In pre-corona times, addiction treatment medicines, such as methadone or Suboxone, were limited by clinics to avoid abuse or resold on the streets. Now because of relaxed federal rules, addicts can receive up to a month’s supply in one visit.
The Rev. Milton Emanuel Williams Jr., the pastor of New Life Evangelical Baptist Church, also the operator of Turning Point Clinic, said his facility usually doses out a day’s worth of methadone or Suboxone from his East Baltimore clinic to addicts. Now he’s sending them home with a massive 28-day supply.
“We’re putting a lot of methadone and Suboxone on the street right now, which is a huge concern to me,” said Williams. “There are folks who can’t handle all this medication.”
Williams said a month’s supply of medicine would keep addicts out of the clinic to limit his medical staff’s exposure to a patient that could be a COVID-19 carrier.
The Sun notes that the federal government relaxed take-home rules for clinics to decrease the spread of the virus.

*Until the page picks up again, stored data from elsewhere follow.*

(* ===== verification/Heartbeat.v ===== *)
(** * The gateway's own heartbeat (heartbeat/*.go)

    A payload is built at a time the signing clock issues, signed when the
    gateway authenticates, and published at once and then at every tick; a
    publisher that fails too often in a row ends the process. The provider,
    the SIM, the webhook bridge's posture, the clocks and the broker's answer
    are inputs of an attempt. The signing clock is an instance of
    [SigningSource]; [degraded] reads whether its mark writes are failing. *)
From S2P Require Import Prelude GoBytes Json Float64 Contracts Heap Replay MqttAuth Returns StateClock Requests Dispatcher.

Module Heartbeat.
Import Float64 Contracts MqttAuth Requests Dispatcher.
Import Json (JObj, JBool, JNum).

Definition HeartbeatMessageType : string := "gateway.heartbeat".
Definition StatusStarting : string := "starting".
Definition StatusHealthy : string := "healthy".
Definition StatusDegraded : string := "degraded".
Definition DefaultFailureLimit : Z := 5.

Record AuthConfig := MkHeartbeatAuth { ha_Enabled : bool; ha_SharedSecret : string }.

Record WebhookBridgePosture := MkBridgePosture {
  wp_Enabled : bool; wp_Ready : bool; wp_LoopbackOnly : bool; wp_SourceCIDRsConfigured : bool; wp_ProviderCIDRCount : Z; wp_RuntimeTargetConfigured : bool;
  wp_BodyLimitBytes : Z; wp_RequestTimeoutMS : Z }.

Record Beat := MkBeat {
  bt_Status : string; bt_UptimeS : float64; bt_Provider : string; bt_SIMAvailable : bool; bt_TimestampMS : Z;
  bt_WebhookBridge : option WebhookBridgePosture; bt_Auth : option HeartbeatAuth }.

Definition postureMembers (p : WebhookBridgePosture) : list (string * json) :=
  [("enabled", JBool (wp_Enabled p)); ("ready", JBool (wp_Ready p)); ("loopback_only", JBool (wp_LoopbackOnly p));
   ("source_cidrs_configured", JBool (wp_SourceCIDRsConfigured p)); ("provider_cidr_count", jint (wp_ProviderCIDRCount p));
   ("runtime_target_configured", JBool (wp_RuntimeTargetConfigured p)); ("body_limit_bytes", jint (wp_BodyLimitBytes p));
   ("request_timeout_ms", jint (wp_RequestTimeoutMS p))].

(** [None]: the uptime has no JSON form. *)
Definition beatMembers (b : Beat) : option (list (string * json)) :=
  match formatFloat (bt_UptimeS b) with
  | None => None
  | Some uptime => Some (
      [("status", jstr (bt_Status b)); ("uptime_s", JNum uptime); ("provider", jstr (bt_Provider b)); ("sim_available", JBool (bt_SIMAvailable b));
       ("timestamp_ms", jint (bt_TimestampMS b))] ++
      (match bt_WebhookBridge b with Some p => [("webhook_bridge", JObj (postureMembers p))] | None => [] end) ++ omitAuth (bt_Auth b))
  end.

Definition marshalBeat (b : Beat) : res string :=
  match beatMembers b with Some members => Ok (print (JObj members)) | None => Err (EMsg "json: unsupported value") end.

Definition withBeatAuth (a : HeartbeatAuth) (b : Beat) : Beat :=
  MkBeat (bt_Status b) (bt_UptimeS b) (bt_Provider b) (bt_SIMAvailable b) (bt_TimestampMS b) (bt_WebhookBridge b) (Some a).

(** ** The SIM's availability *)
Record SIMStatus := MkSIMStatus { ss_Enabled : bool; ss_Probe : option bool }.
Definition Available (s : SIMStatus) : bool := if ss_Enabled s then default false (ss_Probe s) else false.

(** ** The publisher *)
Record Publisher := MkPublisher { pb_interval : Z; pb_failureLimit : Z; pb_startedAt : Z; pb_auth : AuthConfig }.

Definition NewPublisher (interval failureLimit startedAt : Z) (auth : AuthConfig) : res Publisher :=
  if interval <=? 0 then Err (EMsg "heartbeat: interval must be positive")
  else if ha_Enabled auth && bool_decide (TrimSpace (ha_SharedSecret auth) = "") then Err (EMsg "heartbeat: auth shared secret must not be empty")
  else Ok (MkPublisher interval (if failureLimit <=? 0 then DefaultFailureLimit else failureLimit) startedAt auth).

(** What the publisher's lock guards, and the loop's own count. *)
Record pubState := MkPubState { ps_everPublished : bool; ps_failing : bool; ps_lastPublished : Z; ps_failures : Z }.
Definition newPubState : pubState := MkPubState false false 0 0.

(** [time.Since] on the monotonic clock. *)
Definition Publishing (p : Publisher) (mono : Z) (s : pubState) : bool :=
  ps_everPublished s && negb (ps_failing s) && (timeBetween mono (ps_lastPublished s) <=? wrap64 (3 * pb_interval p)).

(** What an attempt sees. *)
Record attempt := MkAttempt {
  at_ended : bool; at_now : Z; at_wall : Z; at_provider : string; at_healthy : bool; at_sim : SIMStatus; at_posture : option WebhookBridgePosture;
  at_stopping : bool; at_sent : bool; at_mono : Z }.

(** Rounded to milliseconds. *)
Definition uptime (p : Publisher) (now : Z) : float64 := fdiv (Round (fmul (Seconds (timeBetween now (pb_startedAt p))) (ofInt 1000))) (ofInt 1000).

Section Publish.
Context (Marshal : gmap string json → res string).
Context {C : Type} `{SigningSource C} (degraded : C → bool).
Context (p : Publisher).

Definition SignHeartbeat (b : Beat) (sharedSecret : string) : res Beat :=
  let secret := TrimSpace sharedSecret in
  if bool_decide (secret = "") then Err (EMsg "heartbeat auth shared secret must not be empty")
  else if bt_TimestampMS b <=? 0 then Err (EMsg "heartbeat timestamp_ms must be positive")
  else match beatMembers b with
  | None => Err (EMsg "mqtt auth: value")
  | Some members =>
    match Sign Marshal (toMap members) HeartbeatMessageType "" "" (bt_TimestampMS b) secret with
    | Err e => Err e
    | Ok auth => Ok (withBeatAuth auth b)
    end
  end.

Definition status (healthy : bool) (s : pubState) (c : C) : string :=
  if degraded c then StatusDegraded else if negb (ps_everPublished s) then StatusStarting else if healthy then StatusHealthy else StatusDegraded.

Definition buildBeat (a : attempt) (s : pubState) (timestampMS : Z) (c : C) : Beat :=
  MkBeat (status (at_healthy a) s c) (uptime p (at_now a)) (at_provider a) (Available (at_sim a)) timestampMS (at_posture a) None.

Definition buildPayload (a : attempt) (s : pubState) : EM C string := λ c,
  match NextAt (at_wall a) c with
  | (Err e, c1) => (Err e, c1)
  | (Ok timestampMS, c1) =>
    let beat := buildBeat a s timestampMS c1 in
    if ha_Enabled (pb_auth p) then
      match SignHeartbeat beat (ha_SharedSecret (pb_auth p)) with Err e => (Err e, c1) | Ok signed => (marshalBeat signed, c1) end
    else (marshalBeat beat, c1)
  end.

(** A failure counts, and at the limit ends the process. *)
Definition recordFailure (s : pubState) : bool * pubState :=
  let failures := ps_failures s + 1 in
  (pb_failureLimit p <=? failures, MkPubState (ps_everPublished s) true (ps_lastPublished s) failures).

(** [publishOnce]: whether the process ends, the state, and what the broker
    was handed. *)
Definition publishOnce (a : attempt) (s : pubState) (c : C) : bool * pubState * C * option string :=
  if at_ended a then (false, s, c, None)
  else match buildPayload a s c with
  | (Err _, c1) => if at_stopping a then (false, s, c1, None) else let '(fatal, s1) := recordFailure s in (fatal, s1, c1, None)
  | (Ok payload, c1) =>
    if at_sent a then (false, MkPubState true false (at_mono a) 0, c1, Some payload)
    else if at_stopping a then (false, s, c1, Some payload) else let '(fatal, s1) := recordFailure s in (fatal, s1, c1, Some payload)
  end.

(** The loop over its ticks: an attempt, or a panic, which starts a new loop
    with its count at zero. *)
Inductive tick := Attempt (a : attempt) | Panic.

Fixpoint run (ticks : list tick) (s : pubState) (c : C) : bool * pubState * C * list string :=
  match ticks with
  | [] => (false, s, c, [])
  | Panic :: rest => run rest (MkPubState (ps_everPublished s) (ps_failing s) (ps_lastPublished s) 0) c
  | Attempt a :: rest =>
    let '(fatal, s1, c1, out) := publishOnce a s c in
    if fatal then (true, s1, c1, option_list out) else let '(fatal', s2, c2, outs) := run rest s1 c1 in (fatal', s2, c2, option_list out ++ outs)
  end.
End Publish.
End Heartbeat.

Williams’ clinic regularly treats 2,000 addicts per day. Now his staff is dressed head to toe in protective gear while “It’s almost impossible, in giving compassionate care, to not get close to people,” he said.
Nonprofit Charm City Care Connection, located in East Baltimore and is a clean needle site, said it had reduced hours as well as the city’s health department’s needle-exchange program.
“People are having a much harder time getting clean syringes,” said Natanya Robinowitz, director of Charm City Care Connection. “People are just having to reuse multiple times or they’re having to share needles.”
Robinowitz believes the city limiting hours of specific health programs, such as needle-exchange, could lead to an outbreak of hepatitis C or HIV.
More than 20,000 opioid addicts live in Baltimore. The virus outbreak has not slowed the drug trade, but with tens of thousands of newly unemployed people in the region, drug usage could surge.
Col. Richard Worley, the city’s chief of patrol, told The Sun that drug dealers are now wearing masks and gloves on street corners.
Dr. Yngvild Olsen, medical director for the Institutes for Behavior Resources Inc., which runs an addiction treatment center in the city, said heroin pills that generally cost $6 on the streets are going for “$2 to $3 a pill,” she said. “One of the big questions is, what is happening with the drug supply?”
The main reason for price declines is that subgrade heroin is being pumped into the streets.
Olsen said social distancing measures had taken away from group sessions and counseling for addicts. Many drug therapy sessions have now gone online.
Williams said a 28-day supply of addiction treatment medicine has a street value of $2,000. Methadone is dangerous and can still cause overdoses. He said some patients are likely to sell their pills.
Nora Volkow, the director of the National Institute on Drug Abuse, recently told Politico that the pandemic could derail President Trump’s progress in countering the opioid crisis.
“I think we’re going to see deaths climb again,” Volkow said. “We can’t afford to focus solely on Covid. We need to multitask.”
Since the rule to relax take-home medicine was on a federal level, that now means clinics across the country are flooding methadone or Suboxone into communities at a very high degree.
And in California, officials are putting the homeless and addicts in hotels, ignoring social distancing rules.